Well, up until now, here’s what I have been doing (I will use HIIT bike sprints as an example)

  • After an adequate warm-up, I set the exercise bike at the appropriate level of resistance.
  • Then we start banging out 10 second sprints going as fast as possible
  • I help things along by “encouraging” my client to go faster.
  • I also ask the client to track the number of revolution one leg makes during the 10 second sprint.
  • For example, a new client recently tested out at 25, 27, 28, 28, 29, 27 and 24 revolutions per leg per 10 seconds. (bike resistance set at level 7 of 10)
  • This means that their maximum speed at resistance level 7 was 29 revs per leg per 10 sec.
  • This is also the number we now use to judge performance.

If they pedal slower than 29 rev @ level 7, then they are either fatiguing, not working hard enough or just having a bad day.

It’s not very high tech, but it has worked pretty well…up until now.

Now, I want to get my hands on some of this technology.

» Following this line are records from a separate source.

(** * The cloud-metrics controller: reconciliation pass and gauge publishing

    A shallow embedding of [pkg/controller/cloudmetrics/cloudmetrics_controller.go]:
    the two metric catalogs, the selection of provider metric types for a
    strategy, the scrape loops over custom resources and providers,
    [setGaugeMetrics] and [Reconcile], followed by the properties of a
    reconciliation pass.

    Go packages are rendered as modules holding their types.  The packages
    [providers], [resources], [prometheus], [reconcile] and the API types lie
    outside the sources at hand; their types carry the fields the controller
    reads or writes, and their constants are the fields of [PackageConstants]. *)

From Stdlib Require Import ZArith String List PrimFloat.
From stdpp Require Import base option list gmap strings fin_maps.

Local Open Scope string_scope.

(** ** Types of the imported packages *)

Module providers.

(** [providers.CloudProviderMetricType]: how to ask one provider for one metric. *)
Record CloudProviderMetricType := {
  PromethuesMetricName : string;
  ProviderMetricName : string;
  Statistic : string
}.

(** [providers.GenericCloudMetric]: one scraped sample.  [Value] is a float64. *)
Record GenericCloudMetric := {
  Name : string;
  Labels : gmap string string;
  Value : float
}.

(** [providers.ScrapeMetricsData]: what a successful scrape returns. *)
Record ScrapeMetricsData := {
  Metrics : list GenericCloudMetric
}.

End providers.

Module v1alpha1.

(** Modelled from the spec: the Redis and Postgres custom resources are
    declared in [pkg/apis/integreatly/v1alpha1], outside the sources at hand.
    The controller reads [Name] and [Status.Strategy]; the spec lists the
    namespace and the identity labels besides. *)
Record CustomResource := {
  Name : string;
  Namespace : string;
  Labels : gmap string string;
  Strategy : string            (* Status.Strategy *)
}.

End v1alpha1.

Module prometheus.

Record GaugeOpts := {
  Name : string;
  Help : string
}.

(** A [*prometheus.GaugeVec].  Two vectors are the same object when their
    addresses agree; the options do not take part in [Set].  Every vector of
    the controller is created over the six label keys of [labels], and
    [setGaugeMetrics] always passes six values. *)
Record GaugeVec := {
  addr : positive;
  opts : GaugeOpts
}.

These new pieces of technology (Pulse Oximeters, portable ECGs and Activity Monitors) are being used right now by elite level athletes and in research settings to determine how to make exercise more efficient.

And when you consider that every IPhone and Google Android phone comes equipped with a built-in accelerometer, a proximity sensor and is bluetooth ready, it is highly likely that in the very near future, you are going to be able to ramp up the efficiency of your workouts by at least 25%.

And where did I get that 25%, you might ask?

And the answer is…from this study.

Without going into all of the highly technical details, researchers used some of the technology mentioned above to collect performance data while putting their test subjects through a modified Tabata workout.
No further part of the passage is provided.